Collected data:
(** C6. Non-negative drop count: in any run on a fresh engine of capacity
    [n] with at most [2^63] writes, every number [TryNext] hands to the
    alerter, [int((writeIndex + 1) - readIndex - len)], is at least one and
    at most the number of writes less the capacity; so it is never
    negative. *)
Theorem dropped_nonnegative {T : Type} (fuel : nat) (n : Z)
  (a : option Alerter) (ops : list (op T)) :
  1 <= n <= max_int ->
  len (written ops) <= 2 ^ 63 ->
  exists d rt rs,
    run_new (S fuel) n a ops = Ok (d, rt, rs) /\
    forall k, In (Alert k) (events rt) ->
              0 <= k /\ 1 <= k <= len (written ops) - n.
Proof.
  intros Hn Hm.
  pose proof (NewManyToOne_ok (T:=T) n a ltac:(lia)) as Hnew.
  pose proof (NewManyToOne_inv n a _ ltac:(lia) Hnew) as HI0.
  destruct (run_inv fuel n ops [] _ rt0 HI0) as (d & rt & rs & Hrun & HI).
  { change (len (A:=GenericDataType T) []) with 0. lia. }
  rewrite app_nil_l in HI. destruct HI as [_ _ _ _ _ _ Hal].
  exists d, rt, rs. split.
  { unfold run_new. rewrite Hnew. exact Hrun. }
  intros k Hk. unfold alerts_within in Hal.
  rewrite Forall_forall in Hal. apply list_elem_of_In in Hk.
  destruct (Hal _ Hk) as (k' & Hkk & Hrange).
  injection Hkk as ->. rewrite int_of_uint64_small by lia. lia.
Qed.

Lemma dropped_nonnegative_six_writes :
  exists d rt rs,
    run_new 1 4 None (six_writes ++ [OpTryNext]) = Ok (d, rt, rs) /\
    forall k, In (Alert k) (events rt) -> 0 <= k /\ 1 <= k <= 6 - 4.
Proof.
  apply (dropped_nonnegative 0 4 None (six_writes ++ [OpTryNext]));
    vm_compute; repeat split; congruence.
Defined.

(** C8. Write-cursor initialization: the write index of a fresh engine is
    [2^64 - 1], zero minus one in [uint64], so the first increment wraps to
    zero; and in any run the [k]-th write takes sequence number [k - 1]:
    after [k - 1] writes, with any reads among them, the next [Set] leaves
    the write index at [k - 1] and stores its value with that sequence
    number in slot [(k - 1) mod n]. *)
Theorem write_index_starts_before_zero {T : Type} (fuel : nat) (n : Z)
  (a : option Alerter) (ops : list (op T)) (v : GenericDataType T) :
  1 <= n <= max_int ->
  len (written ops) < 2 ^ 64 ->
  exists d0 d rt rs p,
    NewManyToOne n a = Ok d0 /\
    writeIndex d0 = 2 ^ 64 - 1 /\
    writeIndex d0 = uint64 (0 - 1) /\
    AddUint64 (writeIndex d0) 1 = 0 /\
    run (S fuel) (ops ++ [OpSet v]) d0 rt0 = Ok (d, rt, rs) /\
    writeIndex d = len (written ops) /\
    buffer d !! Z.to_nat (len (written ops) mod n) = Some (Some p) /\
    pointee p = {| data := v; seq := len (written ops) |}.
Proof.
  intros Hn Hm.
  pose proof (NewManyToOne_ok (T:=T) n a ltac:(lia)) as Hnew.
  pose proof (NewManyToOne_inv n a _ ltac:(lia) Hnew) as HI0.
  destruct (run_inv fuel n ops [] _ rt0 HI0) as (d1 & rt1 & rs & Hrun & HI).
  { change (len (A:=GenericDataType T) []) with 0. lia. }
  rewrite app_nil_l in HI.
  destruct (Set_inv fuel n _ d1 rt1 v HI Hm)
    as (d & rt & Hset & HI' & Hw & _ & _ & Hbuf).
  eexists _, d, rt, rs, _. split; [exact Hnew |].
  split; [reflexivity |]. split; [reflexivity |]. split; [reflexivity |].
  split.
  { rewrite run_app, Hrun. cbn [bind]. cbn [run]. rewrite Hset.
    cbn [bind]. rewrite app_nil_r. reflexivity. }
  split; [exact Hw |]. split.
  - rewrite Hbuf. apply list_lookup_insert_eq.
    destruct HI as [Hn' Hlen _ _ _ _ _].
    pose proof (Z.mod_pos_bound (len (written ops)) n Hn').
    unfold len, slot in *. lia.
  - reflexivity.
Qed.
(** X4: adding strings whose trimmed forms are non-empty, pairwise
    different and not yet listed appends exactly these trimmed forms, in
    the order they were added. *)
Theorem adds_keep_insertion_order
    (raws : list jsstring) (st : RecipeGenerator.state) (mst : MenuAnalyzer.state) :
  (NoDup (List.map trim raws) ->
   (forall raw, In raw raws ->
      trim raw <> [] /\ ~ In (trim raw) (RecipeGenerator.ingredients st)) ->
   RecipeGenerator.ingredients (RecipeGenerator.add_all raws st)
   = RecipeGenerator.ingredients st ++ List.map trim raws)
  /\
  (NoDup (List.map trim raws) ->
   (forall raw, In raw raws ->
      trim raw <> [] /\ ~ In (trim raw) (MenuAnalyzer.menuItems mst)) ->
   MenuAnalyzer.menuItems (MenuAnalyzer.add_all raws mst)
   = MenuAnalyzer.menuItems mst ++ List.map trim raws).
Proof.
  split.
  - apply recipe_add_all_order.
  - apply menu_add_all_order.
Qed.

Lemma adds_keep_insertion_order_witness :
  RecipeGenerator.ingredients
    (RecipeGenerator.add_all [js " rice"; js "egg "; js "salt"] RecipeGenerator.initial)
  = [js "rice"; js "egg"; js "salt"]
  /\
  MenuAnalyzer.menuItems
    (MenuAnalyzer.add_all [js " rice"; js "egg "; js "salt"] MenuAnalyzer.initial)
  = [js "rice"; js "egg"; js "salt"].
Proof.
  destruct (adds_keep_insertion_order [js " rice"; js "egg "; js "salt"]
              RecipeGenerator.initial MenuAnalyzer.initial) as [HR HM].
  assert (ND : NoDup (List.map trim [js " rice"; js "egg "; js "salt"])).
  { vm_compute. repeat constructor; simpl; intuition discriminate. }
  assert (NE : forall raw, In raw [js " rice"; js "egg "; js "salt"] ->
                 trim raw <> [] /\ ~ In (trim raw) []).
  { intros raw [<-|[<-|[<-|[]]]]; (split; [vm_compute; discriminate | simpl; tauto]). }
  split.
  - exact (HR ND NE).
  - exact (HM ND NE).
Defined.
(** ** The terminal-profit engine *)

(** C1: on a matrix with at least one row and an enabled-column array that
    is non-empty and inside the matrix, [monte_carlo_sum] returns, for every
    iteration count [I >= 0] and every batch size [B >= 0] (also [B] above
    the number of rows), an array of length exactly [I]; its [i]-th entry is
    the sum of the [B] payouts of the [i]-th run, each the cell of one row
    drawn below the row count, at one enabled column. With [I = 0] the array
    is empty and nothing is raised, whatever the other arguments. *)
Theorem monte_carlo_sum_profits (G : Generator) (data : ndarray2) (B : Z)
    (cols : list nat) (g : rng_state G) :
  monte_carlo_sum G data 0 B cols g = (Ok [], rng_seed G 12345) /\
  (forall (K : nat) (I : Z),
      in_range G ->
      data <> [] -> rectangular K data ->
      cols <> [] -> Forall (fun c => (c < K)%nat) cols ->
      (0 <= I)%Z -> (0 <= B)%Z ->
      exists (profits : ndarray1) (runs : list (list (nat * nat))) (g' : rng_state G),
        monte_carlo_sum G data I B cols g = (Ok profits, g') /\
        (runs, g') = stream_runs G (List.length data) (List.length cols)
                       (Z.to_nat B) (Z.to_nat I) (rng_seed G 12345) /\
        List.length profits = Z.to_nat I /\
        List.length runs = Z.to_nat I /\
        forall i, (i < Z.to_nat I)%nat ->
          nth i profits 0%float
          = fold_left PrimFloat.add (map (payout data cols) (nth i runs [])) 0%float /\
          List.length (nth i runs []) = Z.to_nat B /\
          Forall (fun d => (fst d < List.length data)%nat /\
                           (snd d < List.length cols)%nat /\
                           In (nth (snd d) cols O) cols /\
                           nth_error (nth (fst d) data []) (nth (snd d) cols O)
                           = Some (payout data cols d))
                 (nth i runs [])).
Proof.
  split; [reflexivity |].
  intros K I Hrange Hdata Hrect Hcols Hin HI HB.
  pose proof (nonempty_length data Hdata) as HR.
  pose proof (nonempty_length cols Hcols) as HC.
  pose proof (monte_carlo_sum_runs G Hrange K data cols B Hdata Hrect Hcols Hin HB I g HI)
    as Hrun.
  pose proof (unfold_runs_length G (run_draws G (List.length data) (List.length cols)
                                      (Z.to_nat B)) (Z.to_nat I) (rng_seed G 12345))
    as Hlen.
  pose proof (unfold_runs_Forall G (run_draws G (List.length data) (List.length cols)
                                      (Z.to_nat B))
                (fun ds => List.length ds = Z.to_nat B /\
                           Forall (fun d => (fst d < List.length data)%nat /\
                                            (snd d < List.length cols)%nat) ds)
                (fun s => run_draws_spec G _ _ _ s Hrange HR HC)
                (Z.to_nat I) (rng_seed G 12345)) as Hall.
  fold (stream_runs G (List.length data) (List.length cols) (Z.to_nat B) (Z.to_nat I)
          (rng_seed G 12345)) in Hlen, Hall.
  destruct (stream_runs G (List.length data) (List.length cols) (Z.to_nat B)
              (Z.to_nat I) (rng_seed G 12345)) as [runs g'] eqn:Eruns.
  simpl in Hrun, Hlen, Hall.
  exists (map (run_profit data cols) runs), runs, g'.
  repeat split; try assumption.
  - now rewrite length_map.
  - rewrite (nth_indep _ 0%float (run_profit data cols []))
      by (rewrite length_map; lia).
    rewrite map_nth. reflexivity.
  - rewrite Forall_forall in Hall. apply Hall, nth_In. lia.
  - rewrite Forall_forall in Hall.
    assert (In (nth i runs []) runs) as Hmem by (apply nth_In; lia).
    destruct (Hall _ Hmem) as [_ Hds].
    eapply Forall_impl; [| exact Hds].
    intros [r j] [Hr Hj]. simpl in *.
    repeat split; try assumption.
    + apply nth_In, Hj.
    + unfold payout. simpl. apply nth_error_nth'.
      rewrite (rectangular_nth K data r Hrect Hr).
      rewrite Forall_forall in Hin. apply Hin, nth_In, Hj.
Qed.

# [Your task]
Exactly repeat the lines above, from the opening line through the one with "run_new (S fuel)", and include nothing else.

# [Task response]
(** C6. Non-negative drop count: in any run on a fresh engine of capacity
    [n] with at most [2^63] writes, every number [TryNext] hands to the
    alerter, [int((writeIndex + 1) - readIndex - len)], is at least one and
    at most the number of writes less the capacity; so it is never
    negative. *)
Theorem dropped_nonnegative {T : Type} (fuel : nat) (n : Z)
  (a : option Alerter) (ops : list (op T)) :
  1 <= n <= max_int ->
  len (written ops) <= 2 ^ 63 ->
  exists d rt rs,
    run_new (S fuel) n a ops = Ok (d, rt, rs) /\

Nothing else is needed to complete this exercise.